--- Exercise aim ---
What is needed is an exact copy of all the records.

--- Available records ---
(** Multiplying a value below 1 by 100 gives less than 100. *)
Lemma mul_100_below (m : positive) (e : Z) :
  (F2Q false m e <= inject_Z (2 ^ 53 - 1) * pow2 (- 53))%Q ->
  mul (Fin false m e) (of_Z 100) = Zero false
  \/ exists m' e', mul (Fin false m e) (of_Z 100) = Fin false m' e'
                   /\ (F2Q false m' e' < 100)%Q.
Proof.
  intros H. change (of_Z 100) with (Fin false 25 2).
  cbn [mul xorb]. unfold round_dyadic.
  set (n := (m * 25)%positive). set (e' := e + 2).
  assert (X : (inject_Z (Zpos n) * pow2 e'
               <= 100 * (inject_Z (2 ^ 53 - 1) * pow2 (- 53)))%Q).
  { unfold n, e'. rewrite Pos2Z.inj_mul, inject_Z_mult, pow2_add.
    change (pow2 2) with 4%Q. change (inject_Z 25) with 25%Q.
    unfold F2Q in H.
    apply Qle_trans with (100 * (inject_Z (Zpos m) * pow2 e))%Q;
      [apply Qeq_le; ring|].
    apply Qmult_le_l; [reflexivity | exact H]. }
  assert (S : log2_ratio n 1 + e' < 7).
  { apply exponent_sum_bound. eapply Qle_lt_trans; [exact X|]. reflexivity. }
  pose proof (exponent_cases n 1 e') as (X1 & Y1 & Z1).
  set (E := rounding_exponent n 1 e') in *.
  assert (F : round_ratio false n 1 e' = Zero false
              \/ exists m' e'', round_ratio false n 1 e' = Fin false m' e''
                   /\ (F2Q false m' e''
                       <= inject_Z (100 * 2 ^ 46 - 1) * pow2 (- 46))%Q).
  { destruct (Z_le_gt_dec E (- 47)) as [Small|Big].
    - (* below 64 *)
      destruct (round_ratio_upper n 1 e' 1 (E + 53)) as [Z|(m' & e'' & R & V)];
        [lia | unfold emax; lia | fold E; lia | | now left |].
      + fold E. apply mantissa_upper; [fold E; lia|].
        eapply Qle_trans; [apply value_upper|].
        apply Qmult_le_compat_r; [|apply Qlt_le_weak, inject_pos].
        change (inject_Z 1) with 1%Q. rewrite Qmult_1_l.
        apply pow2_le. lia.
      + right. exists m', e''. split; [exact R|].
        eapply Qle_trans; [exact V|].
        change (inject_Z 1) with 1%Q. rewrite Qmult_1_l.
        apply Qle_trans with (pow2 6); [apply pow2_le; lia|].
        apply Qlt_le_weak. reflexivity.
    - (* between 64 and 100 *)
      assert (EE : E = - 46) by (unfold emin in *; lia).
      apply (round_ratio_upper n 1 e' (100 * 2 ^ 46 - 1) (- 46));
        [lia | unfold emax; lia | fold E; lia |].
      fold E. rewrite EE. change (2 ^ (- 46 - - 46)) with 1.
      rewrite Z.mul_1_r.
      unfold rounded_mantissa. fold E. rewrite EE.
      destruct (operands_ratio n 1 e' (- 46)) as (Dp & R).
      cbv zeta in *.
      set (num := if 0 <=? e' - - 46 then Zpos n * 2 ^ (e' - - 46) else Zpos n)
        in *.
      set (den := if 0 <=? e' - - 46 then 1 else 1 * 2 ^ (- (e' - - 46)))
        in *.
      apply round_half_even_below_half; [exact Dp|].
      rewrite Zlt_Qlt, !inject_Z_mult.
      change (inject_Z 1) with 1%Q in R. rewrite Qmult_1_r in R.
      rewrite R.
      assert (Dq : (0 < inject_Z den)%Q) by now rewrite <- (Zlt_Qlt 0).
      setoid_replace (inject_Z 2 * (inject_Z (Zpos n) * pow2 (e' - - 46)
                                    * inject_Z den))%Q
        with (inject_Z 2 * (inject_Z (Zpos n) * pow2 (e' - - 46))
              * inject_Z den)%Q by ring.
      apply Qmult_lt_compat_r; [exact Dq|].
      apply Qle_lt_trans
        with (2 * (100 * (inject_Z (2 ^ 53 - 1) * pow2 (- 53)) * pow2 46))%Q.
      + unfold Z.sub. rewrite pow2_add. change (- - 46) with 46.
        change (inject_Z 2) with 2%Q.
        apply Qmult_le_l; [reflexivity|].
        rewrite Qmult_assoc.
        apply Qmult_le_compat_r; [exact X | apply Qlt_le_weak, pow2_pos].
      + reflexivity. }
  destruct F as [Z|(m' & e'' & R & V)]; [now left | right].
  exists m', e''. split; [exact R|].
  eapply Qle_lt_trans; [exact V | reflexivity].
Qed.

--- Exercise response ---
(** Multiplying a value below 1 by 100 gives less than 100. *)
Lemma mul_100_below (m : positive) (e : Z) :
  (F2Q false m e <= inject_Z (2 ^ 53 - 1) * pow2 (- 53))%Q ->
  mul (Fin false m e) (of_Z 100) = Zero false
  \/ exists m' e', mul (Fin false m e) (of_Z 100) = Fin false m' e'
                   /\ (F2Q false m' e' < 100)%Q.
Proof.
  intros H. change (of_Z 100) with (Fin false 25 2).
  cbn [mul xorb]. unfold round_dyadic.
  set (n := (m * 25)%positive). set (e' := e + 2).
  assert (X : (inject_Z (Zpos n) * pow2 e'
               <= 100 * (inject_Z (2 ^ 53 - 1) * pow2 (- 53)))%Q).
  { unfold n, e'. rewrite Pos2Z.inj_mul, inject_Z_mult, pow2_add.
    change (pow2 2) with 4%Q. change (inject_Z 25) with 25%Q.
    unfold F2Q in H.
    apply Qle_trans with (100 * (inject_Z (Zpos m) * pow2 e))%Q;
      [apply Qeq_le; ring|].
    apply Qmult_le_l; [reflexivity | exact H]. }
  assert (S : log2_ratio n 1 + e' < 7).
  { apply exponent_sum_bound. eapply Qle_lt_trans; [exact X|]. reflexivity. }
  pose proof (exponent_cases n 1 e') as (X1 & Y1 & Z1).
  set (E := rounding_exponent n 1 e') in *.
  assert (F : round_ratio false n 1 e' = Zero false
              \/ exists m' e'', round_ratio false n 1 e' = Fin false m' e''
                   /\ (F2Q false m' e''
                       <= inject_Z (100 * 2 ^ 46 - 1) * pow2 (- 46))%Q).
  { destruct (Z_le_gt_dec E (- 47)) as [Small|Big].
    - (* below 64 *)
      destruct (round_ratio_upper n 1 e' 1 (E + 53)) as [Z|(m' & e'' & R & V)];
        [lia | unfold emax; lia | fold E; lia | | now left |].
      + fold E. apply mantissa_upper; [fold E; lia|].
        eapply Qle_trans; [apply value_upper|].
        apply Qmult_le_compat_r; [|apply Qlt_le_weak, inject_pos].
        change (inject_Z 1) with 1%Q. rewrite Qmult_1_l.
        apply pow2_le. lia.
      + right. exists m', e''. split; [exact R|].
        eapply Qle_trans; [exact V|].
        change (inject_Z 1) with 1%Q. rewrite Qmult_1_l.
        apply Qle_trans with (pow2 6); [apply pow2_le; lia|].
        apply Qlt_le_weak. reflexivity.
    - (* between 64 and 100 *)
      assert (EE : E = - 46) by (unfold emin in *; lia).
      apply (round_ratio_upper n 1 e' (100 * 2 ^ 46 - 1) (- 46));
        [lia | unfold emax; lia | fold E; lia |].
      fold E. rewrite EE. change (2 ^ (- 46 - - 46)) with 1.
      rewrite Z.mul_1_r.
      unfold rounded_mantissa. fold E. rewrite EE.
      destruct (operands_ratio n 1 e' (- 46)) as (Dp & R).
      cbv zeta in *.
      set (num := if 0 <=? e' - - 46 then Zpos n * 2 ^ (e' - - 46) else Zpos n)
        in *.
      set (den := if 0 <=? e' - - 46 then 1 else 1 * 2 ^ (- (e' - - 46)))
        in *.
      apply round_half_even_below_half; [exact Dp|].
      rewrite Zlt_Qlt, !inject_Z_mult.
      change (inject_Z 1) with 1%Q in R. rewrite Qmult_1_r in R.
      rewrite R.
      assert (Dq : (0 < inject_Z den)%Q) by now rewrite <- (Zlt_Qlt 0).
      setoid_replace (inject_Z 2 * (inject_Z (Zpos n) * pow2 (e' - - 46)
                                    * inject_Z den))%Q
        with (inject_Z 2 * (inject_Z (Zpos n) * pow2 (e' - - 46))
              * inject_Z den)%Q by ring.
      apply Qmult_lt_compat_r; [exact Dq|].
      apply Qle_lt_trans
        with (2 * (100 * (inject_Z (2 ^ 53 - 1) * pow2 (- 53)) * pow2 46))%Q.
      + unfold Z.sub. rewrite pow2_add. change (- - 46) with 46.
        change (inject_Z 2) with 2%Q.
        apply Qmult_le_l; [reflexivity|].
        rewrite Qmult_assoc.
        apply Qmult_le_compat_r; [exact X | apply Qlt_le_weak, pow2_pos].
      + reflexivity. }
  destruct F as [Z|(m' & e'' & R & V)]; [now left | right].
  exists m', e''. split; [exact R|].
  eapply Qle_lt_trans; [exact V | reflexivity].
Qed.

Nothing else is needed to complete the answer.